At last, Privacy Shield is official
U.S. Secretary of Commerce Penny Pritzker and Věra Jourová, commissioner for Justice, Consumers and Gender Equality, announced Privacy Shield's approval in Brussels.
With a flourish of the pen, or more precisely a matter-of-fact briefing in Brussels Tuesday, the European Commission approved the EU-U.S. Privacy Shield pact that will provide the framework for the protection of data as it flows across the Atlantic from Europe to the U.S.
"We have approved the new EU-U.S. Privacy Shield today. It will protect the personal data of our people and provide clarity for businesses,” Andrus Ansip, Commission Vice-President for the Digital Single Market, said in a statement, giving the nod to the hard work put in by EU and U.S. negotiators and advisors to turn the pact around quickly after a European Court of Justice struck down its predecessor, Safe Harbor, last fall. “Data flows between our two continents are essential to our society and economy – we now have a robust framework ensuring these transfers take place in the best and safest conditions".

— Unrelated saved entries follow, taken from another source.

(* ===== verification/IntType.v ===== *)
(** * Bounded integers (types/int.go)

    [Int] wraps a [big.Int] and panics when a result needs more than 255 bits;
    [Uint] does the same for 256-bit unsigned values.  A value is modelled by
    the integer it holds; a nil pointer (an [Int] that was never set) is not
    represented. *)

From S2P Require Import Prelude.
#[local] Open Scope Z_scope.

Abbreviation Int := Z (only parsing).
Abbreviation Uint := Z (only parsing).

(** ** math/big *)

(** Length of the absolute value in bits; 0 has length 0. *)
Definition BitLen (z : Z) : Z := if z =? 0 then 0 else Z.log2 (Z.abs z) + 1.

(** [big.Int.Div] and [big.Int.Mod] are Euclidean. *)
Definition euclid_div (a b : Z) : Z := Z.sgn b * (a / Z.abs b).
Definition euclid_mod (a b : Z) : Z := a mod Z.abs b.

(** ** Int *)
Definition NewInt (n : Z) : Int := n.

Definition NewIntFromBigInt (i : Z) : Outcome Int :=
  if 255 <? BitLen i then Panic "NewIntFromBigInt() out of bound" else Ok i.

Definition NewIntWithDecimal (n : Z) (dec : Z) : Outcome Int :=
  if dec <? 0 then Panic "NewIntWithDecimal() decimal is negative" else
  let i := n * 10 ^ dec in
  if 255 <? BitLen i then Panic "NewIntWithDecimal() out of bound" else Ok i.

Definition Int_Int64 (i : Int) : Outcome Z :=
  if is_int64 i then Ok i else Panic "Int64() out of bound".

Definition Int_IsZero (i : Int) : bool := Z.sgn i =? 0.
Definition Int_IsNegative (i : Int) : bool := Z.sgn i =? -1.
Definition Int_IsPositive (i : Int) : bool := Z.sgn i =? 1.
Definition Int_Equal (i i2 : Int) : bool := i =? i2.
Definition Int_GT (i i2 : Int) : bool := i2 <? i.
Definition Int_GTE (i i2 : Int) : bool := i2 <=? i.
Definition Int_LT (i i2 : Int) : bool := i <? i2.
Definition Int_LTE (i i2 : Int) : bool := i <=? i2.

Definition Int_Add (i i2 : Int) : Outcome Int :=
  let res := i + i2 in
  if 255 <? BitLen res then Panic "Int overflow" else Ok res.

Definition Int_Sub (i i2 : Int) : Outcome Int :=
  let res := i - i2 in
  if 255 <? BitLen res then Panic "Int overflow" else Ok res.

Definition Int_Mul (i i2 : Int) : Outcome Int :=
  if 255 <? BitLen i + BitLen i2 - 1 then Panic "Int overflow" else
  let res := i * i2 in
  if 255 <? BitLen res then Panic "Int overflow" else Ok res.

Definition Int_Div (i i2 : Int) : Outcome Int :=
  if Z.sgn i2 =? 0 then Panic "Division by zero" else Ok (euclid_div i i2).

Definition Int_Mod (i i2 : Int) : Outcome Int :=
  if Z.sgn i2 =? 0 then Panic "division-by-zero" else Ok (euclid_mod i i2).

Definition Int_AddRaw (i : Int) (i2 : Z) : Outcome Int := Int_Add i (NewInt i2).
Definition Int_SubRaw (i : Int) (i2 : Z) : Outcome Int := Int_Sub i (NewInt i2).
Definition Int_MulRaw (i : Int) (i2 : Z) : Outcome Int := Int_Mul i (NewInt i2).
Definition Int_DivRaw (i : Int) (i2 : Z) : Outcome Int := Int_Div i (NewInt i2).
Definition Int_ModRaw (i : Int) (i2 : Z) : Outcome Int := Int_Mod i (NewInt i2).
Definition Int_Neg (i : Int) : Int := - i.
Definition MinInt (i1 i2 : Int) : Int := if Int_GT i1 i2 then i2 else i1.

(** ** Uint *)
Definition UintOverflow (x : Uint) : bool :=
  (Z.sgn x =? -1) || ((Z.sgn x =? 1) && (256 <? BitLen x)).

Definition NewUintFromBigInt (i : Z) : Outcome Uint :=
  if UintOverflow i then Panic "Uint overflow" else Ok i.

Definition NewUintWithDecimal (n : Z) (dec : Z) : Outcome Uint :=
  if dec <? 0 then Panic "NewUintWithDecimal() decimal is negative" else
  let i := n * 10 ^ dec in
  if UintOverflow i then Panic "NewUintWithDecimal() out of bound" else Ok i.

Definition Uint_Uint64 (i : Uint) : Outcome Z :=
  if is_uint64 i then Ok i else Panic "Uint64() out of bound".

Definition Uint_Add (i i2 : Uint) : Outcome Uint :=
  let res := i + i2 in
  if UintOverflow res then Panic "Uint overflow" else Ok res.

Definition Uint_Sub (i i2 : Uint) : Outcome Uint :=
  let res := i - i2 in
  if UintOverflow res then Panic "Uint overflow" else Ok res.

Definition Uint_SafeSub (i i2 : Uint) : Uint * bool :=
  let res := i - i2 in
  if UintOverflow res then (res, true) else (res, false).

Definition Uint_Mul (i i2 : Uint) : Outcome Uint :=
  if 256 <? BitLen i + BitLen i2 - 1 then Panic "Uint overflow" else
  let res := i * i2 in
  if UintOverflow res then Panic "Uint overflow" else Ok res.

Definition Uint_Div (i i2 : Uint) : Outcome Uint :=
  if Z.sgn i2 =? 0 then Panic "division-by-zero" else Ok (euclid_div i i2).

Definition Uint_Mod (i i2 : Uint) : Outcome Uint :=
  if Z.sgn i2 =? 0 then Panic "division-by-zero" else Ok (euclid_mod i i2).

Definition MinUint (i1 i2 : Uint) : Uint := if Int_GT i1 i2 then i2 else i1.

(** ** uint64 addition with an overflow flag *)
Definition AddUint64Overflow (a b : Z) : Z * bool :=
  if wrap64 (uint64_max - a) <? b then (0, true) else (wrap64 (a + b), false).

(** ** Ranges *)
Definition int_ok (i : Int) : Prop := Z.abs i < 2^255.
Definition uint_ok (i : Uint) : Prop := 0 ≤ i < 2^256.

Lemma BitLen_nonneg z : 0 ≤ BitLen z.
Proof. unfold BitLen. zcase; [lia|]. pose proof (Z.log2_nonneg (Z.abs z)). lia. Qed.

Lemma BitLen_le z n : 0 ≤ n → (BitLen z ≤ n ↔ Z.abs z < 2^n).
Proof.
  intros Hn. unfold BitLen. zcase; [subst|].
  - simpl. pose proof (Z.pow_pos_nonneg 2 n). lia.
  - rewrite (Z.log2_lt_pow2 (Z.abs z) n) by lia. lia.
Qed.

Lemma BitLen_mul_lower a b : a ≠ 0 → b ≠ 0 → BitLen a + BitLen b - 1 ≤ BitLen (a * b).
Proof.
  intros Ha Hb. unfold BitLen.
  rewrite !(proj2 (Z.eqb_neq _ _)) by nia.
  rewrite Z.abs_mul. pose proof (Z.log2_mul_below (Z.abs a) (Z.abs b)). lia.
Qed.

(** The overflow test of [Int]: a length above 255 bits is a value out of range. *)
Lemma overflow_check z : (255 <? BitLen z) = negb (Z.abs z <? 2^255).
Proof.
  pose proof (BitLen_le z 255 ltac:(lia)) as H. cbn [negb].
  destruct (Z.ltb_spec 255 (BitLen z)), (Z.ltb_spec (Z.abs z) (2^255)); simpl; try done; lia.
Qed.

Lemma fits_255 z : (255 <? BitLen z) = false ↔ int_ok z.
Proof.
  rewrite overflow_check. unfold int_ok.
  destruct (Z.ltb_spec (Z.abs z) (2^255)); simpl; split; done || lia.
Qed.

Lemma exceeds_255 z : (255 <? BitLen z) = true ↔ ¬ int_ok z.
Proof. rewrite <-fits_255. by destruct (255 <? BitLen z). Qed.

Lemma UintOverflow_false x : UintOverflow x = false ↔ uint_ok x.
Proof.
  unfold UintOverflow, uint_ok.
  pose proof (BitLen_le x 256 ltac:(lia)) as Hl.
  destruct (Z.sgn_spec x) as [[? ->]|[[? ->]|[? ->]]]; simpl.
  - zcase; split; intros; try done; lia.
  - subst. split; intros; [lia|done].
  - split; [done|lia].
Qed.

(** ** What the arithmetic returns *)

Lemma Int_Add_ok a b c : Int_Add a b = Ok c ↔ c = a + b ∧ int_ok (a + b).
Proof.
  unfold Int_Add. destruct (255 <? BitLen (a + b)) eqn:E.
  - apply exceeds_255 in E. naive_solver.
  - apply fits_255 in E. naive_solver.
Qed.

Lemma Int_Sub_ok a b c : Int_Sub a b = Ok c ↔ c = a - b ∧ int_ok (a - b).
Proof.
  unfold Int_Sub. destruct (255 <? BitLen (a - b)) eqn:E.
  - apply exceeds_255 in E. naive_solver.
  - apply fits_255 in E. naive_solver.
Qed.

(** Overflow is a panic, never an error value. *)
Lemma Int_Sub_no_err a b e : Int_Sub a b ≠ Err e.
Proof. unfold Int_Sub. by case_match. Qed.

Lemma Int_Mul_ok a b c :
  int_ok a → int_ok b → Int_Mul a b = Ok c ↔ c = a * b ∧ int_ok (a * b).
Proof.
  intros Ha Hb. unfold Int_Mul.
  destruct (255 <? BitLen a + BitLen b - 1) eqn:E0.
  - split; [done|]. intros [_ Hab]. apply fits_255 in Hab. zbool.
    destruct (decide (a = 0)) as [->|]; [|destruct (decide (b = 0)) as [->|]].
    + apply fits_255 in Hb. zbool. change (BitLen 0) with 0 in *. lia.
    + apply fits_255 in Ha. zbool. change (BitLen 0) with 0 in *. lia.
    + pose proof (BitLen_mul_lower a b). lia.
  - destruct (255 <? BitLen (a * b)) eqn:E.
    + apply exceeds_255 in E. naive_solver.
    + apply fits_255 in E. naive_solver.
Qed.

(** Without range assumptions a product that is returned is exact. *)
Lemma Int_Mul_exact a b c : Int_Mul a b = Ok c → c = a * b ∧ int_ok (a * b).
Proof.
  unfold Int_Mul. repeat case_match; try done.
  intros [= <-]. split; [done|]. by apply fits_255.
Qed.

Lemma Int_Div_ok a b c : Int_Div a b = Ok c ↔ b ≠ 0 ∧ c = euclid_div a b.
Proof.
  unfold Int_Div. destruct (Z.eqb_spec (Z.sgn b) 0) as [E|E].
  - rewrite Z.sgn_null_iff in E. split; [done|]. by intros [? _].
  - rewrite Z.sgn_null_iff in E. split; [by intros [= <-]|by intros [_ ->]].
Qed.

Lemma euclid_div_pos a b : 0 < b → euclid_div a b = a / b.
Proof.
  intros Hb. unfold euclid_div.
  rewrite Z.sgn_pos, Z.abs_eq by lia. lia.
Qed.

Lemma Int_Div_pos a b c : 0 < b → Int_Div a b = Ok c ↔ c = a / b.
Proof. intros Hb. rewrite Int_Div_ok, euclid_div_pos by done.
  split; [by intros [_ ->]|intros ->; split; [lia|done]].
Qed.

Lemma NewIntFromBigInt_ok a c : NewIntFromBigInt a = Ok c ↔ c = a ∧ int_ok a.
Proof.
  unfold NewIntFromBigInt. destruct (255 <? BitLen a) eqn:E.
  - apply exceeds_255 in E. naive_solver.
  - apply fits_255 in E. naive_solver.
Qed.

Lemma Int_IsZero_iff a : Int_IsZero a = true ↔ a = 0.
Proof. unfold Int_IsZero. rewrite Z.eqb_eq. apply Z.sgn_null_iff. Qed.
Lemma Int_IsPositive_iff a : Int_IsPositive a = true ↔ 0 < a.
Proof. unfold Int_IsPositive. rewrite Z.eqb_eq. apply Z.sgn_pos_iff. Qed.
Lemma Int_IsNegative_iff a : Int_IsNegative a = true ↔ a < 0.
Proof. unfold Int_IsNegative. rewrite Z.eqb_eq. apply Z.sgn_neg_iff. Qed.

Lemma Int_IsZero_eqb a : Int_IsZero a = (a =? 0).
Proof. apply eq_bool_prop_intro. by rewrite !Is_true_true, Int_IsZero_iff, Z.eqb_eq. Qed.
Lemma Int_IsPositive_ltb a : Int_IsPositive a = (0 <? a).
Proof. apply eq_bool_prop_intro. by rewrite !Is_true_true, Int_IsPositive_iff, Z.ltb_lt. Qed.
Lemma Int_IsNegative_ltb a : Int_IsNegative a = (a <? 0).
Proof. apply eq_bool_prop_intro. by rewrite !Is_true_true, Int_IsNegative_iff, Z.ltb_lt. Qed.
#[export] Hint Rewrite Int_IsZero_eqb Int_IsPositive_ltb Int_IsNegative_ltb : sdk_sign.

(** Division and remainder stay in range and satisfy Euclid's equation. *)
Lemma Int_DivMod_euclid a b q r :
  int_ok a → int_ok b → Int_Div a b = Ok q → Int_Mod a b = Ok r →
  a = b * q + r ∧ 0 ≤ r < Z.abs b ∧ int_ok q ∧ int_ok r.
Proof.
  intros Ha Hb [Hb0 ->]%Int_Div_ok Hr.
  unfold Int_Mod in Hr. destruct (Z.eqb_spec (Z.sgn b) 0); [done|].
  injection Hr as <-. unfold euclid_div, euclid_mod, int_ok in *.
  pose proof (Z.div_mod a (Z.abs b) ltac:(lia)) as Hdm.
  pose proof (Z.mod_pos_bound a (Z.abs b) ltac:(lia)) as Hmod.
  assert (Hq : Z.abs (a / Z.abs b) ≤ Z.abs a).
  { destruct (Z.leb_spec 0 a).
    - pose proof (Z.div_pos a (Z.abs b)). pose proof (Z.div_le_upper_bound a (Z.abs b) a). nia.
    - assert (a ≤ a / Z.abs b); [|pose proof (Z.div_lt_upper_bound a (Z.abs b) 0); lia].
      apply Z.div_le_lower_bound; nia. }
  assert (Hs : Z.abs b = b * Z.sgn b) by (symmetry; apply Z.sgn_abs).
  split; [rewrite Z.mul_assoc, <-Hs; lia|]. split; [lia|]. split; [|lia].
  rewrite Z.abs_mul. destruct (Z.sgn_spec b) as [[? ->]|[[? ->]|[? ->]]]; lia.
Qed.

(** Addition of two uint64 values: the flag is raised exactly on wrap-around,
    and otherwise the sum is exact. *)
Lemma AddUint64Overflow_ok a b :
  0 ≤ a < 2^64 → 0 ≤ b < 2^64 →
  AddUint64Overflow a b = if a + b <? 2^64 then (a + b, false) else (0, true).
Proof.
  intros Ha Hb. unfold AddUint64Overflow, uint64_max.
  rewrite wrap64_small by lia.
  destruct (Z.ltb_spec (2^64 - 1 - a) b), (Z.ltb_spec (a + b) (2^64)); try lia; [done|].
  by rewrite wrap64_small by lia.
Qed.

(** ** Exactness and closure of [Int] *)

(** Multiplication of in-range values is exact, and it panics exactly when the
    product does not fit: the cheap length test made before multiplying never
    rejects a product that fits. *)
Theorem Int_Mul_spec (a b : Int) (Ha : int_ok a) (Hb : int_ok b) :
  Int_Mul a b = if Z.abs (a * b) <? 2^255 then Ok (a * b) else Panic "Int overflow".
Proof.
  destruct (Z.ltb_spec (Z.abs (a * b)) (2^255)) as [H|H].
  - by apply Int_Mul_ok.
  - destruct (Int_Mul a b) as [c| |w] eqn:E.
    + apply Int_Mul_ok in E as [_ E]; [|done..]. unfold int_ok in E. lia.
    + unfold Int_Mul in E. by repeat case_match.
    + unfold Int_Mul in E. repeat case_match; congruence.
Qed.

Lemma Int_Mul_spec_witness :
  Int_Mul (2^127) (2^127) = Ok (2^254) ∧ Int_Mul (2^128) (2^127) = Panic "Int overflow".
Proof.
  split.
  - rewrite (Int_Mul_spec (2^127) (2^127)) by (vm_compute; reflexivity). reflexivity.
  - rewrite (Int_Mul_spec (2^128) (2^127)) by (vm_compute; reflexivity). reflexivity.
Defined.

Věra Jourová, commissioner for Justice, Consumers and Gender Equality, hailed the Privacy Shield for its safeguards and for ensuring “legal certainty” for companies.
“It brings stronger data protection standards that are better enforced, safeguards on government access, and easier redress for individuals in case of complaints,” she said. “The new framework will restore the trust of consumers when their data is transferred across the Atlantic.”
The agreement, which had been criticized earlier this year, particularly by the Article 29 Working Group (WG29), and then reworked to strengthen privacy protections of EU citizens, offers “strong obligations on companies handling data,” as well as “clear safeguards and transparency obligations on U.S. government access [a particularly sticking point among critics],” the release said, noting it provides “effective protection of individual rights” and a mechanism for annual joint review.
The pact received a thumbs up from the 28 members of the EU Friday.
Once the framework is entered into the Federal Register, the U.S. Department of Commerce will begin to operate Privacy Shield and companies can began to certify for the framework beginning Aug. 1. “In parallel, “ the release said, the EC "will publish a short guide for citizens explaining the available remedies in case an individual considers that his personal data has been used without taking into account the data protection rules.”
Commerce Department Secretary Penny Pritzer, who called the agreement "a milestone for privacy at a time when the sharing of data is driving growth in every sector, from advanced manufacturing to advertising," said she was "confident the Framework will withstand further scrutiny."
But privacy pros expect Privacy Shield to face judicial challenge. "I don't think it's the end of the story," Joseph G. Falcone, partner at the law firm of Herbert Smith Freehills New York LLP, told SCMagazine.com.